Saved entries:
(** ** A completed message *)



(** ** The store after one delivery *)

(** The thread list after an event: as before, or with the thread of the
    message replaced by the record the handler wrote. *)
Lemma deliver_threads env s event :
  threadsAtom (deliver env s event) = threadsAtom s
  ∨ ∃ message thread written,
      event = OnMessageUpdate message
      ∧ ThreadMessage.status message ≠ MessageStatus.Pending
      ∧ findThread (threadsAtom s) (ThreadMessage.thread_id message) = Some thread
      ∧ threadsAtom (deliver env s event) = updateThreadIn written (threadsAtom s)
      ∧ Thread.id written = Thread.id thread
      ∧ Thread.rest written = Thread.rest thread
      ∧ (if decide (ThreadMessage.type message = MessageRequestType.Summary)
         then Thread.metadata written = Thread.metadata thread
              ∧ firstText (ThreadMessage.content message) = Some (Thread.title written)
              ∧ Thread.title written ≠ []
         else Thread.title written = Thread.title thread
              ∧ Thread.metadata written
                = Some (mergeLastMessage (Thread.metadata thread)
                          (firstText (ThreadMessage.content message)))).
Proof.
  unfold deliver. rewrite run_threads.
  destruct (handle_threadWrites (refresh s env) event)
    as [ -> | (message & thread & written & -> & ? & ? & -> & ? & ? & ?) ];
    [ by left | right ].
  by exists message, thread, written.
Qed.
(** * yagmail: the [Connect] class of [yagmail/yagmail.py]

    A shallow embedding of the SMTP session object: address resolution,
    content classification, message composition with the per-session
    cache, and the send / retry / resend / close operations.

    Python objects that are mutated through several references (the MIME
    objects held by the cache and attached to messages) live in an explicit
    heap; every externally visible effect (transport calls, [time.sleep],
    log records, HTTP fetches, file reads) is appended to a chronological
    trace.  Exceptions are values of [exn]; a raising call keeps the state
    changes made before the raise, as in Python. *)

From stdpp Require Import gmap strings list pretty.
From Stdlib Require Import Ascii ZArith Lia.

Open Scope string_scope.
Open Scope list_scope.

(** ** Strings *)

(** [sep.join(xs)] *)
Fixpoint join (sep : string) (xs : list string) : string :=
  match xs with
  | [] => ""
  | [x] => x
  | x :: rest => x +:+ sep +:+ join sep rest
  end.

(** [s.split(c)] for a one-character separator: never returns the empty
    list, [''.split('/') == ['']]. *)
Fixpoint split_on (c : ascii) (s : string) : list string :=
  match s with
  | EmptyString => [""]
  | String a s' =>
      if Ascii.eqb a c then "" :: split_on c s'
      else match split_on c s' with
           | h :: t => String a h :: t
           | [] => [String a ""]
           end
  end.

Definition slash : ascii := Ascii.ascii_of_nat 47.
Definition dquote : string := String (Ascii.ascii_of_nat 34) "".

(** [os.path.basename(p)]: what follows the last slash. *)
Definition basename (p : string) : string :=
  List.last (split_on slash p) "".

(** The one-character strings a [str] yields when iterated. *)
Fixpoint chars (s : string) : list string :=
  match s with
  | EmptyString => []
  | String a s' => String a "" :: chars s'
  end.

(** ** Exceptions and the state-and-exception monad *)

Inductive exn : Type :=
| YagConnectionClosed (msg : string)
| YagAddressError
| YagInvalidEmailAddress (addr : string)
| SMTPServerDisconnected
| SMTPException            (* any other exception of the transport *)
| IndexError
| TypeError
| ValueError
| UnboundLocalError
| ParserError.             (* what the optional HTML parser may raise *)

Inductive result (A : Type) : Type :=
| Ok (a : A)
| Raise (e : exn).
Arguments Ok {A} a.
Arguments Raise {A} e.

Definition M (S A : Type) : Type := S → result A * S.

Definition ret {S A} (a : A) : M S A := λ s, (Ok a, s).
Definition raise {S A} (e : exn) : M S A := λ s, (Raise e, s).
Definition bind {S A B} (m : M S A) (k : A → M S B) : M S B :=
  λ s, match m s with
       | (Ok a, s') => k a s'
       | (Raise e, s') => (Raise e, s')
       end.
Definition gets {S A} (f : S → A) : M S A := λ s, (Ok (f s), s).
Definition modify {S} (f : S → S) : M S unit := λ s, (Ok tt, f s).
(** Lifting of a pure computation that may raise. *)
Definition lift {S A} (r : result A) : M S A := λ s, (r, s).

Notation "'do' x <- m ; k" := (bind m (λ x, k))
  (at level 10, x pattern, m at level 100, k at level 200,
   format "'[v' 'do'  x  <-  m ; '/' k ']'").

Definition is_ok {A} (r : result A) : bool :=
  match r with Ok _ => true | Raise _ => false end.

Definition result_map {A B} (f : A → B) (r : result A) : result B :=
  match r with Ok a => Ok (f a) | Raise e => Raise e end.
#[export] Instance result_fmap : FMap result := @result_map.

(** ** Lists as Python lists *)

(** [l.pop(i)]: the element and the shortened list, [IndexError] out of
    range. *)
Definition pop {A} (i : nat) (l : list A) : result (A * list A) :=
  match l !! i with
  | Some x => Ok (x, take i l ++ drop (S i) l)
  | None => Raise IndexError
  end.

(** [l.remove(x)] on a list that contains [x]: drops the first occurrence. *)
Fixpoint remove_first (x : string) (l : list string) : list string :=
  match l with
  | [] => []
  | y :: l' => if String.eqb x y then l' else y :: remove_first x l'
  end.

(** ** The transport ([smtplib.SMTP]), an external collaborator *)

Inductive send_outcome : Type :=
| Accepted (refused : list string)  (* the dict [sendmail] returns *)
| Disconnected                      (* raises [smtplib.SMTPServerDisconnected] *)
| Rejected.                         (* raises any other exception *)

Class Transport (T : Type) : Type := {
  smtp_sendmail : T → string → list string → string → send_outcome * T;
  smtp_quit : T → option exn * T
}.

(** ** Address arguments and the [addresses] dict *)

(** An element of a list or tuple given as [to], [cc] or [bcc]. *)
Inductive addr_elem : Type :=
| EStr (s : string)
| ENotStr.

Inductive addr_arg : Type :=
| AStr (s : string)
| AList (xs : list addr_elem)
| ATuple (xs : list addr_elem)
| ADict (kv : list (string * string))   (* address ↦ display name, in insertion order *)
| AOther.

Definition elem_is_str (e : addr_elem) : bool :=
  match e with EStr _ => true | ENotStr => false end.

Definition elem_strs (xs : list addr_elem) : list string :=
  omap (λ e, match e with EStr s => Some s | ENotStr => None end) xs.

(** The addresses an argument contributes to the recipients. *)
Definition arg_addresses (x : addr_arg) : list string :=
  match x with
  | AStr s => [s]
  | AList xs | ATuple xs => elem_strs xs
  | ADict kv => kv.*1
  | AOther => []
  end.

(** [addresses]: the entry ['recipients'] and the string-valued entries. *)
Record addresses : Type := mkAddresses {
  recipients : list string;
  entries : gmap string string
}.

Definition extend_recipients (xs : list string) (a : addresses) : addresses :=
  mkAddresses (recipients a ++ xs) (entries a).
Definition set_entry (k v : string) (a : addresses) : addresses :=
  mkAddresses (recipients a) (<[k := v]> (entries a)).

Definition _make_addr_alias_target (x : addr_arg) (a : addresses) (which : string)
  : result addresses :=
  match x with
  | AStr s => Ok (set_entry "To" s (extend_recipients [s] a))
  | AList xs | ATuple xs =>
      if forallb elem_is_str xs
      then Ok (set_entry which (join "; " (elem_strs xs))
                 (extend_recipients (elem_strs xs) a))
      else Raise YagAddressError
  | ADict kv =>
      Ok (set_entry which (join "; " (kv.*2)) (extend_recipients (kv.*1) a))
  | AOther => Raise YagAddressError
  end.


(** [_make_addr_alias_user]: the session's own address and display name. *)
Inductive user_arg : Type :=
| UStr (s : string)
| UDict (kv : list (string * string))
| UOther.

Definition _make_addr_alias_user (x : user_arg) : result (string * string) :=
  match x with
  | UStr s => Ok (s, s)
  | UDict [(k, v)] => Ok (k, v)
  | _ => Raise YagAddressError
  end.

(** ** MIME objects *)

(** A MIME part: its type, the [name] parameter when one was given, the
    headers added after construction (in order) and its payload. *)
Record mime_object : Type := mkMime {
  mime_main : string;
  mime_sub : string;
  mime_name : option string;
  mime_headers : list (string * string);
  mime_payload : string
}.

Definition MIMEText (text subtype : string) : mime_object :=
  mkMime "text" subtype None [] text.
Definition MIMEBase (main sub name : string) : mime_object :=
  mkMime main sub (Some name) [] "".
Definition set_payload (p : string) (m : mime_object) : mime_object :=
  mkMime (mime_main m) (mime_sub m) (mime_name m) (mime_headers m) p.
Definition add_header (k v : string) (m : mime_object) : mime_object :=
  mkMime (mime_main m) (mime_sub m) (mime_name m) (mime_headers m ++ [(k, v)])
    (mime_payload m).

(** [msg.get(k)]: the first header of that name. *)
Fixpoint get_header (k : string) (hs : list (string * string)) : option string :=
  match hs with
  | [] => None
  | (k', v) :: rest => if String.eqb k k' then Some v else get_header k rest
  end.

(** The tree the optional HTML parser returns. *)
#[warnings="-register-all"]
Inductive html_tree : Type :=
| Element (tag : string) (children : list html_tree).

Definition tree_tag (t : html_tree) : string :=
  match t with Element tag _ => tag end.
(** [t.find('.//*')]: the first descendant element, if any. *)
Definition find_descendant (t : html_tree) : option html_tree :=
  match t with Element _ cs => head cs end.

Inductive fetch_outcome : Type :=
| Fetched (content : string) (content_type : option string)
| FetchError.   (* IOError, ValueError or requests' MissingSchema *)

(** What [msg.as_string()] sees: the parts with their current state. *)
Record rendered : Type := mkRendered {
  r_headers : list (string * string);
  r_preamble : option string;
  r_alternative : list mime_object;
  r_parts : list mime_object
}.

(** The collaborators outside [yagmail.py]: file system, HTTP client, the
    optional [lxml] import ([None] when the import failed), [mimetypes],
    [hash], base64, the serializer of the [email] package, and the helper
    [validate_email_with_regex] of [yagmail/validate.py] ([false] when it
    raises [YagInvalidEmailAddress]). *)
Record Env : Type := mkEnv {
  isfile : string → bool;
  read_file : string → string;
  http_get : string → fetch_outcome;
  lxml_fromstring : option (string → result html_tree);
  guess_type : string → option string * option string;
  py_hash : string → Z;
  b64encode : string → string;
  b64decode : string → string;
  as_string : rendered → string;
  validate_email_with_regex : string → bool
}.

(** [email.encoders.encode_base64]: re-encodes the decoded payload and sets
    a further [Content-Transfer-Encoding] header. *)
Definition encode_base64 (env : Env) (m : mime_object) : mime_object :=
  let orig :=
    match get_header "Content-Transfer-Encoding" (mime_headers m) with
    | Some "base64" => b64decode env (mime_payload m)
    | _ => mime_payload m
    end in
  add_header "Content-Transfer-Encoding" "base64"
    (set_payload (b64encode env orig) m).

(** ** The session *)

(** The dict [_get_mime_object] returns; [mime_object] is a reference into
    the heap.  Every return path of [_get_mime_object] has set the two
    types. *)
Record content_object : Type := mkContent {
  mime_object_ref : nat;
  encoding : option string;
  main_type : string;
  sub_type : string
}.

**Try it:** Copy exactly the stretch of data above from the line with "the transport *)" through the line with "(at level 10, x", and omit all other lines.

**Answer box:**
| SMTPException            (* any other exception of the transport *)
| IndexError
| TypeError
| ValueError
| UnboundLocalError
| ParserError.             (* what the optional HTML parser may raise *)

Inductive result (A : Type) : Type :=
| Ok (a : A)
| Raise (e : exn).
Arguments Ok {A} a.
Arguments Raise {A} e.

Definition M (S A : Type) : Type := S → result A * S.

Definition ret {S A} (a : A) : M S A := λ s, (Ok a, s).
Definition raise {S A} (e : exn) : M S A := λ s, (Raise e, s).
Definition bind {S A B} (m : M S A) (k : A → M S B) : M S B :=
  λ s, match m s with
       | (Ok a, s') => k a s'
       | (Raise e, s') => (Raise e, s')
       end.
Definition gets {S A} (f : S → A) : M S A := λ s, (Ok (f s), s).
Definition modify {S} (f : S → S) : M S unit := λ s, (Ok tt, f s).
(** Lifting of a pure computation that may raise. *)
Definition lift {S A} (r : result A) : M S A := λ s, (r, s).

Notation "'do' x <- m ; k" := (bind m (λ x, k))
  (at level 10, x pattern, m at level 100, k at level 200,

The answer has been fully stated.